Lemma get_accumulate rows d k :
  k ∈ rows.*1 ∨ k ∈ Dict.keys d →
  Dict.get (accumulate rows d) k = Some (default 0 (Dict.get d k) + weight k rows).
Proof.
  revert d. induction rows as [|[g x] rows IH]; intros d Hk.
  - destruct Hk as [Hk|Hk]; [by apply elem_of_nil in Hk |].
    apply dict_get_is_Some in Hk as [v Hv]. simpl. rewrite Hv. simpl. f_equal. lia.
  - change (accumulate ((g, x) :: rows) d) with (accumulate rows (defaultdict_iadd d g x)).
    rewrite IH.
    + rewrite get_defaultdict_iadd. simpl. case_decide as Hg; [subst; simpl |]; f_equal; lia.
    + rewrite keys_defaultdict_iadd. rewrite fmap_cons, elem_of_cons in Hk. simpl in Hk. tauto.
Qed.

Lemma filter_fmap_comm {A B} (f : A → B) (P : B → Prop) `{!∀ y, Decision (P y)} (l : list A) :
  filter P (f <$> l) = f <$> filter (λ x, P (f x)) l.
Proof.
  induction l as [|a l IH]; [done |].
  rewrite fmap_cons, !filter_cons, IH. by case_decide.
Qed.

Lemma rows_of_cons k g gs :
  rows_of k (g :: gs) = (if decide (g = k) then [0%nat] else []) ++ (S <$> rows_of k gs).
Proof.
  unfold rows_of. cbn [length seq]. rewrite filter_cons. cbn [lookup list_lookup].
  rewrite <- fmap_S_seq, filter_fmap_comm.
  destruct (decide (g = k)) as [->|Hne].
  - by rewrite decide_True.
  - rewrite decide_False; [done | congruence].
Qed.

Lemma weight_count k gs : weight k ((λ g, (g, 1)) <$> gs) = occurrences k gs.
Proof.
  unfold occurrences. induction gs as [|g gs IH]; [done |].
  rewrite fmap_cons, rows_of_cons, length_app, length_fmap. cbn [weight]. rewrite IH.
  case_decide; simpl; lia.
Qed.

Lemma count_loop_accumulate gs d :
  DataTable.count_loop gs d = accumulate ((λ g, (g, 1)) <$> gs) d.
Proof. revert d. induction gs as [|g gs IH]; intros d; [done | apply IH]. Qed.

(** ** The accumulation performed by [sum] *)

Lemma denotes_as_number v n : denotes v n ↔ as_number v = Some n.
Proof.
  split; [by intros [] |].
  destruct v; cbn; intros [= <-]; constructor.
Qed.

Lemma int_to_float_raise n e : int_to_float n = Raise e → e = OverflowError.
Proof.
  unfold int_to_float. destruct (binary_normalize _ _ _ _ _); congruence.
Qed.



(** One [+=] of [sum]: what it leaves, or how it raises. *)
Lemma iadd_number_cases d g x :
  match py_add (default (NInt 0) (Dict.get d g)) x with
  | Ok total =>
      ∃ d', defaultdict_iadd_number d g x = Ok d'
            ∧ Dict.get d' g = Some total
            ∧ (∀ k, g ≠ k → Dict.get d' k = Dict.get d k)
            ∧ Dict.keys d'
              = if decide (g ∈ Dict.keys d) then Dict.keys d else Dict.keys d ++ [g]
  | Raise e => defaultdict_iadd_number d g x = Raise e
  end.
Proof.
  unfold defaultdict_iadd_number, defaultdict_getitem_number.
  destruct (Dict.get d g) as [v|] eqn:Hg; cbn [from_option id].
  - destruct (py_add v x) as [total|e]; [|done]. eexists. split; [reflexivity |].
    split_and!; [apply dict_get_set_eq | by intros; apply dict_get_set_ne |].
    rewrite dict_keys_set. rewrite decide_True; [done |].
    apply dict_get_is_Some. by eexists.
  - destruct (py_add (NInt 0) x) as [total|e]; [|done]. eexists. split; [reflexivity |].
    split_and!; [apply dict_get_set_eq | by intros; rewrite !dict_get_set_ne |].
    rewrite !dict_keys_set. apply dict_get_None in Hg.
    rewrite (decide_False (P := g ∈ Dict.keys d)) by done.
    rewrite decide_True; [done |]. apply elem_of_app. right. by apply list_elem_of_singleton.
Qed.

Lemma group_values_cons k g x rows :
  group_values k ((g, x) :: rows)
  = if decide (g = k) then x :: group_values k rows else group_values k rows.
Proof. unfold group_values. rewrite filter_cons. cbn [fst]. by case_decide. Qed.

———

> WORK REQUEST: Would you please repeat exactly the lines above, starting at the line with "in Hk. tauto." and stopping at the line with "Lemma rows_of_cons k", both included?

> ANSWER FOR THE TASK:
    + rewrite keys_defaultdict_iadd. rewrite fmap_cons, elem_of_cons in Hk. simpl in Hk. tauto.
Qed.

Lemma filter_fmap_comm {A B} (f : A → B) (P : B → Prop) `{!∀ y, Decision (P y)} (l : list A) :
  filter P (f <$> l) = f <$> filter (λ x, P (f x)) l.
Proof.
  induction l as [|a l IH]; [done |].
  rewrite fmap_cons, !filter_cons, IH. by case_decide.
Qed.

Lemma rows_of_cons k g gs :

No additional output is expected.